(** Decoding into an interface that holds a pointer decodes into what it
    points to, except that a null makes the interface nil; decoding into
    any other interface value replaces it with the generic value. *)
Definition Unmarshal (s : string) (x : value) : value * option error :=
  match parse s with
  | None => (x, Some syntax_error)
  | Some n =>
      match x, n with
      | PointerTo _ _, Literal Null => (Generic (Literal Null), None)
      | PointerTo t old, _ =>
          let '(new, err) := decode t None old n in
          (PointerTo t new, errorString <$> err)
      | Generic _, _ => (Generic n, None)
      end
  end.

Definition text_of (n : MatcherNode) : option string :=
  match n with
  | Literal (Text s) => Some s
  | _ => None
  end.

(** Decoding into the message struct: an object with the members
    [contents], [description] and [metadata], each of which may be missing
    or null; a null for the whole leaves the zero message. *)
Definition Unmarshal_AsynchronousMessage (s : string)
  : AsynchronousMessage value + error :=
  match parse s with
  | Some (Literal Null) =>
      inl {| Content := Generic (Literal Null); Description := ""; Metadata := ∅ |}
  | Some (Mapping members) =>
      let contents := default (Literal Null) (member members "contents") in
      let description :=
        match member members "description" with
        | Some (Literal Null) | None => inl ""
        | Some (Literal (Text d)) => inl d
        | Some n =>
            inr (mismatch (Some ("AsynchronousMessage", ["description"])) n StringShape)
        end in
      let metadata :=
        match member members "metadata" with
        | Some (Literal Null) | None => Some ∅
        | Some (Mapping entries) => map_sequence (text_of <$> entries)
        | Some _ => None
        end in
      match description, metadata with
      | inl d, Some md =>
          inl {| Content := Generic contents; Description := d; Metadata := md |}
      | inr msg, _ => inr (errorString msg)
      | inl _, None =>
          inr (errorString
                 "json: cannot unmarshal into Go struct field AsynchronousMessage.metadata")
      end
  | Some n =>
      inr (errorString
             (mismatch None n (StructShape "v3.AsynchronousMessage" [])))
  | None => inr syntax_error
  end.

(** the elements of a path between its separators *)
Fixpoint components (s : string) : list string :=
  match s with
  | EmptyString => [EmptyString]
  | String a s' =>
      if decide (a = "/"%char) then EmptyString :: components s'
      else match components s' with
           | c :: cs => String a c :: cs
           | [] => [String a EmptyString]
           end
  end.

(** [filepath.Clean], on paths with the separator [/]: no empty element, no
    [.] element, no inner [..] element with the element before it, no [..]
    at the root; the empty path is [.]. *)
Definition Clean (path : string) : string :=
  let rooted := bool_decide (strip_prefix "/" path ≠ None) in
  let kept :=
    foldl (λ stack c,
             if decide (c = "" ∨ c = ".") then stack
             else if decide (c = "..") then
               match stack with
               | top :: below => if decide (top = "..") then c :: stack else below
               | [] => if rooted then [] else [c]
               end
             else c :: stack) [] (components path) in
  let cleaned := (if rooted then "/" else "") +:+ String.concat "/" (reverse kept) in
  if decide (cleaned = "") then "." else cleaned.

(** [filepath.Join]: the elements that are not empty, joined and cleaned;
    the empty path when there is none *)
Definition Join (elems : list string) : string :=
  match filter (λ e, e ≠ "") elems with
  | [] => ""
  | elems => Clean (String.concat "/" elems)
  end.

Global Instance runtime : GoRuntime := {|
  any := value;
  nil := Generic (Literal Null);
  rtype := string;
  reflect_TypeOf := TypeOf;
  rtype_Name := id;
  json_Marshal := Marshal;
  json_Unmarshal := Unmarshal;
  json_Unmarshal_AsynchronousMessage := Unmarshal_AsynchronousMessage;
  fmt_plus_v := λ v, match v with
                     | Generic n => print n
                     | PointerTo _ n => "&" +:+ print n
                     end;
  os_Getwd := ("/work", None);
  filepath_Join := Join;
|}.

Definition to_node (v : value) : MatcherNode :=
  match v with
  | Generic n | PointerTo _ n => n
  end.

End reference_runtime.

(** ** The engine of the specification

    One [native.Engine]: the interaction builder, the reification engine and
    the contract store as the specification describes them, behind the
    operations that the source calls. *)

Module engine.

(** a message server: the pair it speaks for and the interactions built on
    it, in the order of their creation *)
Record MessageServerState : Type := mkMessageServerState {
  server_consumer : string;
  server_provider : string;
  server_messages : list MessageInteraction;
}.

(** the state of the engine and of the disk: pact files by path, and the
    directories that cannot be written to *)
Record State : Type := mkState {
  initialised : bool;
  servers : list MessageServerState;
  disk : gmap string Contract;
  unwritable : gset string;
}.

Definition set_servers (e : State) (l : list MessageServerState) : State :=
  {| initialised := initialised e; servers := l; disk := disk e;
     unwritable := unwritable e |}.

Definition set_disk (e : State) (d : gmap string Contract) : State :=
  {| initialised := initialised e; servers := servers e; disk := d;
     unwritable := unwritable e |}.

Definition set_messages (st : MessageServerState) (l : list MessageInteraction)
  : MessageServerState :=
  {| server_consumer := server_consumer st; server_provider := server_provider st;
     server_messages := l |}.

(** a message handle: its server and its position there *)
Definition Handle : Type := nat * nat.

Definition lookup_message (h : Handle) (e : State) : option MessageInteraction :=
  st ← servers e !! h.1; server_messages st !! h.2.

Definition update_message (h : Handle)
    (f : MessageInteraction → MessageInteraction) (e : State) : State :=
  set_servers e
    (alter (λ st, set_messages st (alter f h.2 (server_messages st))) h.1 (servers e)).

(** Modelled from the spec: [native.Init] is not available.  Set-up of the
    engine, safe to repeat. *)
Definition Init (e : State) : State :=
  {| initialised := true; servers := servers e; disk := disk e;
     unwritable := unwritable e |}.

(** Modelled from the spec: [NewMessageServer] is not available.  A new
    session for a consumer/provider pair, with no interaction yet. *)
Definition NewMessageServer (consumer provider : string) (e : State) : nat * State :=
  (length (servers e),
   set_servers e (servers e ++ [ {| server_consumer := consumer;
                                    server_provider := provider;
                                    server_messages := [] |} ])).

(** Modelled from the spec: [NewMessage] is not available.  The builder
    creates an empty interaction. *)
Definition NewMessage (s : nat) (e : State) : Handle * State :=
  match servers e !! s with
  | Some st =>
      ((s, length (server_messages st)),
       set_servers e
         (<[s := set_messages st (server_messages st ++ [empty_interaction])]>
            (servers e)))
  | None => ((s, 0), e)
  end.

(** Modelled from the spec: [GivenWithParameter] is not available.
    [withProviderState] appends a provider state. *)
Definition GivenWithParameter (h : Handle) (name : string)
    (params : gmap string value) (e : State) : State :=
  update_message h
    (λ i, {| description := description i;
             providerStates :=
               providerStates i ++ [ {| state_name := name;
                                        state_params := to_node <$> params |} ];
             content := content i; metadata := metadata i |}) e.
(** * spiritBE: the credit ledger, the payment flow and the image-transform flow

    A shallow embedding of the Express server ([index.js]) and of its
    Firestore repository ([firebase.js]).  Handlers are programs in a small
    state-and-exception monad over a [world] that holds the three Firestore
    collections and the trace of every call that leaves the process.

    Modelling conventions.
    - A JavaScript number is a binary64 value.  The finite integers among
      them are [JNum], with the integer itself; every other number but NaN
      is a [JFloat], with the binary64 value of Rocq's kernel.  Sums and
      products of integers are exact up to 2^53 in magnitude and are
      rounded by the kernel's binary64 arithmetic beyond.  Negative zero
      is not told from zero: the server never divides.
    - The values of a JSON body are the primitive values and [JObject],
      which stands for an object or an array by the string it converts to.
    - A JavaScript string is the sequence of its code units, each below
      256, so that [String.length] is its [length].
    - Third-party code (Node's [crypto] and [path], [sharp], the OpenAI and
      Razorpay SDKs, ECMAScript's StringToNumber and Number::toString) is
      not part of the repository: it enters as [Variable]s and as the two
      classes [NumberPrinter] and [Firestore].
    - Firestore is an in-memory document store.  [doc] refuses an
      identifier that is not a string, and a string is taken to name a
      document; a write refuses a field whose value is [undefined], and
      [addDoc] may reject for reasons of its own; reads and updates of a
      user document succeed.  One request is handled at a time, and the
      clock stands still while it is. *)

From Stdlib Require Import ZArith String Ascii Strings.Byte List Lia.
From Stdlib Require Import PrimFloat SpecFloat FloatOps.
From Stdlib Require Import Sorted Permutation.
From stdpp Require Import gmap strings list pretty.

Import ListNotations.
Open Scope string_scope.
Open Scope Z_scope.

Set Warnings "-inexact-float".

(* ===================================================================== *)
(** * JavaScript values and the operators the server applies to them     *)
(* ===================================================================== *)

(** The values of a JSON body and of a Firestore field, and the two
    built-in objects that a property read on an object literal can reach
    through its prototype. *)
Inductive jsval :=
| JUndefined
| JNull
| JBool (b : bool)
| JNum (n : Z)                (* a number that is a finite integer *)
| JFloat (x : float)          (* any other number but NaN: a fraction, an infinity *)
| JNaN
| JStr (s : string)
| JObject (shown : string)    (* a plain object or an array, by the string it converts to *)
| JNativeFn (name : string)   (* a built-in function object *)
| JObjectProto.               (* [Object.prototype] itself *)

(** A field of a request body: absent fields read as [undefined]. *)
Definition of_field (o : option string) : jsval :=
  match o with Some s => JStr s | None => JUndefined end.

(** ** Numbers *)

(** The binary64 value nearest to an integer (ties to even). *)
Definition Z2float (n : Z) : float := SF2Prim (binary_normalize prec emax n 0 false).

(** The integer a binary64 value is, when it is finite and has no
    fractional part. *)
Definition float_integer (x : float) : option Z :=
  match Prim2SF x with
  | S754_zero _ => Some 0
  | S754_finite s m e =>
      let v := if s then Z.neg m else Z.pos m in
      if 0 <=? e then Some (v * 2 ^ e)
      else if Z.pos m mod 2 ^ (- e) =? 0 then Some (v / 2 ^ (- e))
      else None
  | _ => None
  end.

(** A binary64 value as a number of the model. *)
Definition number_of_float (x : float) : jsval :=
  if is_nan x then JNaN
  else match float_integer x with Some n => JNum n | None => JFloat x end.

(** A number of the model as a binary64 value. *)
Definition float_of_number (v : jsval) : float :=
  match v with
  | JNum n => Z2float n
  | JFloat x => x
  | _ => nan
  end.

(** The number an integer result is rounded to: itself as long as its
    magnitude does not exceed 2^53, every such integer being a binary64
    value. *)
Definition round_to_double (n : Z) : jsval :=
  if Z.abs n <=? 2 ^ 53 then JNum n else number_of_float (Z2float n).

(** [x + y] on numbers.  The sum of two integers is their exact sum,
    rounded; adding zero changes nothing. *)
Definition add_numbers (a b : jsval) : jsval :=
  match a, b with
  | JNum x, JNum y =>
      if x =? 0 then JNum y else if y =? 0 then JNum x else round_to_double (x + y)
  | JNaN, _ | _, JNaN => JNaN
  | _, _ => number_of_float (float_of_number a + float_of_number b)
  end.

(** [x * y] on numbers. *)
Definition mul_numbers (a b : jsval) : jsval :=
  match a, b with
  | JNum x, JNum y => round_to_double (x * y)
  | JNaN, _ | _, JNaN => JNaN
  | _, _ => number_of_float (float_of_number a * float_of_number b)
  end.

(** [x < y] on numbers: a comparison with NaN is false. *)
Definition lt_numbers (a b : jsval) : bool :=
  match a, b with
  | JNum x, JNum y => x <? y
  | JNaN, _ | _, JNaN => false
  | _, _ => (float_of_number a <? float_of_number b)%float
  end.

(** ECMAScript's Number::toString, for the numbers whose string form is
    not the decimal numeral of an integer: fractions, infinities, and
    integers from 10^21 on, which print with an exponent. *)
Class NumberPrinter := number_toString : float -> string.

(** ** Conversions and operators *)

(** [ToBoolean]: what [!v], [v || w], [v && w] and [if (v)] look at. *)
Definition truthy (v : jsval) : bool :=
  match v with
  | JUndefined | JNull | JNaN => false
  | JBool b => b
  | JNum n => negb (n =? 0)
  | JFloat x => negb (is_zero x || is_nan x)
  | JStr s => negb (String.eqb s "")
  | JObject _ | JNativeFn _ | JObjectProto => true
  end.

(** [a || b] *)
Definition js_or (a b : jsval) : jsval := if truthy a then a else b.

(** [ToString], as a template literal applies it.  A built-in function
    prints the way V8 prints it; [Object.prototype] prints through
    [Object.prototype.toString]. *)
Definition js_toString {printer : NumberPrinter} (v : jsval) : string :=
  match v with
  | JUndefined => "undefined"
  | JNull => "null"
  | JBool true => "true"
  | JBool false => "false"
  | JNum n => if Z.abs n <? 10 ^ 21 then pretty n else number_toString (Z2float n)
  | JFloat x => number_toString x
  | JNaN => "NaN"
  | JStr s => s
  | JObject shown => shown
  | JNativeFn name => "function " +:+ name +:+ "() { [native code] }"
  | JObjectProto => "[object Object]"
  end.

(** [ToPrimitive] without a hint: the identity on primitives, the string
    form on objects. *)
Definition js_toPrimitive {printer : NumberPrinter} (v : jsval) : jsval :=
  match v with
  | JObject _ | JNativeFn _ | JObjectProto => JStr (js_toString v)
  | _ => v
  end.

(** [s === v] for a string [s]: [v] is a string, and the same one. *)
Definition strict_equals_string (s : string) (v : jsval) : bool :=
  match v with JStr t => String.eqb s t | _ => false end.

Section Arith.

(** ECMAScript's StringToNumber: the number a string reads as, NaN when
    it reads as none. *)
Variable StringToNumber : string -> float.

Context {printer : NumberPrinter}.

(** [ToNumber]; the result is [JNum], [JFloat] or [JNaN]. *)
Definition js_toNumber (v : jsval) : jsval :=
  match v with
  | JUndefined => JNaN
  | JNull => JNum 0
  | JBool true => JNum 1
  | JBool false => JNum 0
  | JNum n => JNum n
  | JFloat x => JFloat x
  | JNaN => JNaN
  | JStr s => number_of_float (StringToNumber s)
  | JObject shown => number_of_float (StringToNumber shown)
  | JNativeFn _ | JObjectProto => JNaN
  end.

(** [a * b] *)
Definition js_mul (a b : jsval) : jsval :=
  mul_numbers (js_toNumber a) (js_toNumber b).

(** [a + b]: concatenation as soon as one side is a string. *)
Definition js_add (a b : jsval) : jsval :=
  match js_toPrimitive a, js_toPrimitive b with
  | JStr s, pb => JStr (s +:+ js_toString pb)
  | pa, JStr t => JStr (js_toString pa +:+ t)
  | pa, pb => add_numbers (js_toNumber pa) (js_toNumber pb)
  end.

(** [a < b]: by code units when both sides are strings, numeric
    otherwise. *)
Definition js_lt (a b : jsval) : bool :=
  match js_toPrimitive a, js_toPrimitive b with
  | JStr s, JStr t => String.ltb s t
  | pa, pb => lt_numbers (js_toNumber pa) (js_toNumber pb)
  end.

End Arith.

(** White space that [String.prototype.trim] strips, among the code units
    below 256: tab, line feed, vertical tab, form feed, carriage return,
    space and no-break space. *)
Definition is_space (c : ascii) : bool :=
  match nat_of_ascii c with
  | 9%nat | 10%nat | 11%nat | 12%nat | 13%nat | 32%nat | 160%nat => true
  | _ => false
  end.

Fixpoint trimStart (s : string) : string :=
  match s with
  | String c s' => if is_space c then trimStart s' else s
  | EmptyString => EmptyString
  end.

Fixpoint rev_onto (s acc : string) : string :=
  match s with
  | String c s' => rev_onto s' (String c acc)
  | EmptyString => acc
  end.

Definition string_rev (s : string) : string := rev_onto s "".

(** [s.trim()] *)
Definition js_trim (s : string) : string :=
  string_rev (trimStart (string_rev (trimStart s))).

(** [s.startsWith(p)] *)
Definition startsWith (s p : string) : bool := String.prefix p s.

(** [s.endsWith(suffix)]: what a regular expression [suffix$] tests when
    the suffix is a literal. *)
Definition endsWith (s suffix : string) : bool :=
  String.prefix (string_rev suffix) (string_rev s).

(** [s.includes(sub)] *)
Fixpoint includes (s sub : string) : bool :=
  String.prefix sub s ||
  match s with
  | String _ s' => includes s' sub
  | EmptyString => false
  end.

(** A thrown [Error]: its [message] and, for SDK errors, its [status]. *)
Record jserror := { message : string; err_status : option Z }.

(** An HTTP response: the status code and the fields of the JSON body (a
    field whose value is [undefined] is not serialised, hence not listed). *)
Record response := { status : Z; body : list (string * jsval) }.

Definition buffer := list byte.

(* ===================================================================== *)
(** * The world: Firestore collections and the trace of outgoing calls   *)
(* ===================================================================== *)

(** A document of the [users] collection.  [u_credits] is whatever the
    document stores under [credits] ([JUndefined] when the field is
    absent); the fields the server never reads are kept in [u_other]. *)
Record userDoc := {
  u_credits : jsval;
  u_createdAt : option Z;
  u_updatedAt : option Z;
  u_other : gmap string jsval
}.
Lemma new_events_app st st' es : trace st' = trace st ++ es -> new_events st st' = es.
Proof. intros H. unfold new_events. rewrite H. apply drop_app_length. Qed.



(** ** At most one file sink, at every point *)

(** The pipeline when the main block starts. *)
Lemma import_pipeline E st0 st_b :
  quiet (attached_state E st0) st_b ->
  keeps_levels (attached_state E st0) st_b ->
  let n := length (heap st0) in
  root_handlers st_b = [n; S n] /\
  heap st_b = heap st0 ++ [console_obj; rotating_obj E log_file] /\
  is_rotating (heap st_b) n = false /\
  is_rotating (heap st_b) (S n) = true /\
  length (heap st_b) = S (S n) /\
  exists Q1,
    trace st_b = trace st0 ++ [EvMkdir log_dir; EvSetRootLevel INFO; EvClear]
                   ++ sink_events n ++ sink_events (S n) ++ Q1 /\
    forallb quiet_event Q1 = true.
Proof.
  intros (_ & _ & _ & Q1 & Htr & Hq) (_ & Hheap & Hhs) n. subst n.
  simpl in Hheap, Hhs, Htr. repeat split.
  - exact Hhs.
  - exact Hheap.
  - rewrite Hheap. unfold is_rotating. now rewrite heap_at_0.
  - rewrite Hheap. unfold is_rotating. now rewrite heap_at_1.
  - rewrite Hheap, length_app. simpl. lia.
  - exists Q1. split; [| exact Hq]. rewrite Htr.
    rewrite <- !app_assoc. reflexivity.
Qed.

Lemma eqb_succ_false n : Nat.eqb n (S n) = false.
Proof. apply Nat.eqb_neq. lia. Qed.

Lemma detach_events_pipeline hp n :
  is_rotating hp n = false -> is_rotating hp (S n) = true ->
  detach_events hp [n; S n] = [EvRemoveHandler (S n); EvClose (S n)] /\
  other_sinks hp [n; S n] = [n].
Proof.
  intros Hc Hf. unfold detach_events, other_sinks. simpl. now rewrite Hc, Hf.
Qed.

Lemma script_import_fails E argv st0 st1 e :
  module_level E st0 = (st1, Raise e) -> script E argv st0 = (st1, Raise e).
Proof. intros H. unfold script. now rewrite (bind_fail _ _ _ _ _ H). Qed.

Lemma script_import_ok E argv st0 st_b :
  module_level E st0 = (st_b, Ok tt) -> script E argv st0 = main E argv st_b.
Proof. intros H. unfold script. now rewrite (bind_ok _ _ _ _ _ H). Qed.

Lemma remove_first_pipeline n : remove_first (S n) [n; S n] = [n].
Proof. simpl. now rewrite eqb_succ_false, Nat.eqb_refl. Qed.

Lemma add_to_pipeline n : add_to (S (S n)) [n] = [n; S (S n)].
Proof.
  unfold add_to. simpl. replace (Nat.eqb n (S (S n))) with false; [reflexivity |].
  symmetry. apply Nat.eqb_neq. lia.
Qed.

Lemma attached_old_object E path st st' h :
  attached E path st st' -> (h < length (heap st))%nat ->
  heap st' !! h = heap st !! h.
Proof. intros (_ & _ & -> & _) Hlt. now apply lookup_app_l. Qed.




(** ** The guarded block, phase by phase *)

Lemma set_h_level_idem l (o : option Handler) :
  set_h_level l <$> (set_h_level l <$> o) = set_h_level l <$> o.
Proof. now destruct o. Qed.

(** The loop of lines 163-164 returns; it sets the level of the listed
    handlers and nothing else. *)
Lemma set_handler_levels_spec hs l :
  forall st,
  exists st',
    set_handler_levels hs l st = (st', Ok tt) /\
    root_level st' = root_level st /\
    root_handlers st' = root_handlers st /\
    trace st' = trace st ++ level_events l hs /\
    (forall h, heap st' !! h =
               if mem h hs then set_h_level l <$> heap st !! h else heap st !! h).
Proof.
  induction hs as [| h0 hs IH]; intros st.
  - exists st. simpl. repeat split. now rewrite app_nil_r.
  - simpl set_handler_levels. unfold Handler_setLevel. rewrite bind_modify.
    match goal with |- context [set_handler_levels hs l ?s] => set (st1 := s) end.
    destruct (IH st1) as (st' & Hrun & Hrl & Hhs & Htr & Hheap).
    exists st'. split; [exact Hrun |]. repeat split.
    + now rewrite Hrl.
    + now rewrite Hhs.
    + rewrite Htr. subst st1. simpl. now rewrite <- app_assoc.
    + intros h. rewrite Hheap. subst st1. simpl.
      destruct (Nat.eqb h0 h) eqn:Heq; simpl.
      * apply Nat.eqb_eq in Heq. subst h0. rewrite list_lookup_alter_eq.
        destruct (mem h hs); [apply set_h_level_idem | reflexivity].
      * apply Nat.eqb_neq in Heq. now rewrite list_lookup_alter_ne.
Qed.

Lemma set_handler_levels_returns hs l : returns (set_handler_levels hs l).
Proof.
  intros st. destruct (set_handler_levels_spec hs l st) as (st' & -> & _).
  now exists tt.
Qed.

(** Lines 160 to 164: the root logger and every attached handler get the
    numeric level, in this order, and nothing else changes. *)
Lemma apply_level_spec level st :
  exists st',
    apply_level level st = (st', Ok tt) /\
    root_level st' = numeric_level level /\
    root_handlers st' = root_handlers st /\
    trace st' = trace st ++ EvSetRootLevel (numeric_level level)
                  :: level_events (numeric_level level) (root_handlers st) /\
    (forall h, heap st' !! h =
               if mem h (root_handlers st)
               then set_h_level (numeric_level level) <$> heap st !! h
               else heap st !! h).
Proof.
  unfold apply_level, root_setLevel. rewrite bind_modify, bind_get.
  match goal with |- context [set_handler_levels _ _ ?s] => set (st1 := s) end.
  destruct (set_handler_levels_spec (root_handlers st1) (numeric_level level) st1)
    as (st' & Hrun & Hrl & Hhs & Htr & Hheap).
  exists st'. split; [exact Hrun |]. repeat split.
  - now rewrite Hrl.
  - now rewrite Hhs.
  - rewrite Htr. subst st1. simpl. now rewrite <- app_assoc.
  - intros h. now rewrite Hheap.
Qed.

Lemma apply_level_returns level : returns (apply_level level).
Proof.
  intros st. destruct (apply_level_spec level st) as (st' & -> & _). now exists tt.
Qed.
Lemma satisfies_for_loop {X L V} (P : V → Prop) (body : L → X → M state (V + L)) xs :
  (∀ locals x, satisfies R (returning P) (body locals x)) →
  ∀ locals, satisfies R (returning P) (for_loop xs locals body).
Proof.
  intros Hbody. induction xs as [|x xs IH]; intros locals; cbn [for_loop].
  - by apply satisfies_ret.
  - eapply satisfies_bind; [apply Hbody|].
    intros [v|locals'] Hr; [by apply satisfies_ret|]. apply IH.
Qed.

Lemma satisfies_for_each {X L} (body : L → X → M state L) xs :
  (∀ locals x, satisfies R (fun _ => True) (body locals x)) →
  ∀ locals, satisfies R (fun _ => True) (for_each xs locals body).
Proof.
  intros Hbody. induction xs as [|x xs IH]; intros locals; cbn [for_each].
  - by apply satisfies_ret.
  - eapply satisfies_bind; [apply Hbody|]. intros locals' _. apply IH.
Qed.

(** [os.walk] only hands the body directories at or below the one it starts
    from. *)
Lemma satisfies_os_walk {L V} (P : V → Prop) (root : path)
    (body : L → path * list string * list string → M state (V + L)) :
  (∀ locals top dirs nondirs, root `prefix_of` top →
     satisfies R (returning P) (body locals (top, dirs, nondirs))) →
  ∀ depth top locals, root `prefix_of` top →
    satisfies R (returning P) (os_walk depth top locals body).
Proof.
  intros Hbody. induction depth as [|depth IH]; intros top locals Htop; cbn [os_walk].
  - apply satisfies_raise.
  - eapply satisfies_bind; [apply satisfies_get|]. intros s _.
    destruct (scandir (fs s) top) as [[dirs nondirs]|]; [|by apply satisfies_ret].
    eapply satisfies_bind; [by apply Hbody|].
    intros [v|locals'] Hr; [by apply satisfies_ret|].
    apply satisfies_for_loop. intros locals'' dirname.
    eapply satisfies_bind; [apply satisfies_get|]. intros s' _.
    destruct (os_path_islink (fs s') _); [by apply satisfies_ret|].
    apply IH. etrans; [exact Htop|]. by apply prefix_app_r.
Qed.

End Satisfies.

(** *** The link phase of a merge *)

Lemma grows_refl root s : grows root s s.
Proof. split_and!; try done. intros k n H1 H2. congruence. Qed.
(** [None] lets a millisecond pass, [Some i] runs thread [i]. *)
Definition sched (c : TokenBucketConfig) (pick : option nat) (s : shared) : option shared :=
  match pick with
  | None => Some (mkShared (clock s + 1) (word s) (threads s))
  | Some i =>
      t ← threads s !! i;
      '(t', w') ← thread_step c (clock s) (word s) t;
      Some (mkShared (clock s) w' (<[i := t']> (threads s)))
  end.

Definition step (c : TokenBucketConfig) : shared -> shared -> Prop := exec_step (sched c).

(** The threads' local copies are well-formed words too, so that whatever a
    compare-exchange installs is well-formed. *)
Definition thread_ok (c : TokenBucketConfig) (t : thread) : Prop :=
  match t with
  | Ready q => in_u32 q
  | Clocked now q => in_u32 now /\ in_u32 q
  | Loaded now q observed => in_u32 now /\ in_u32 q /\ word_ok c observed
  | Finished _ => True
  end.

Definition shared_ok (c : TokenBucketConfig) (s : shared) : Prop :=
  word_ok c (word s) /\ Forall (thread_ok c) (threads s).

Lemma thread_step_ok c clk w t t' w' :
  cfg_ok c -> word_ok c w -> thread_ok c t -> thread_step c clk w t = Some (t', w') ->
  thread_ok c t' /\ word_ok c w'.
Proof.
  intros Hc Hw Ht Hs. destruct t as [q|now q|now q obs|d]; cbn in Ht, Hs; [..|done].
  - injection Hs as <- <-. cbn. auto with rift.
  - injection Hs as <- <-. destruct Ht. by split_and!.
  - destruct Ht as (Hn & Hq & Ho), (attempt c now q obs) as [d w1] eqn:E.
    apply attempt_spec in E as [Hw1 _]; [|done..].
    destruct d, (w =? obs); injection Hs as <- <-; by split_and!.
Qed.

════════════════════

* _TASK OBJECTIVE_: Your answer must be one number: how many lines of the entries hold the string "through".

* _SOLUTION_: 2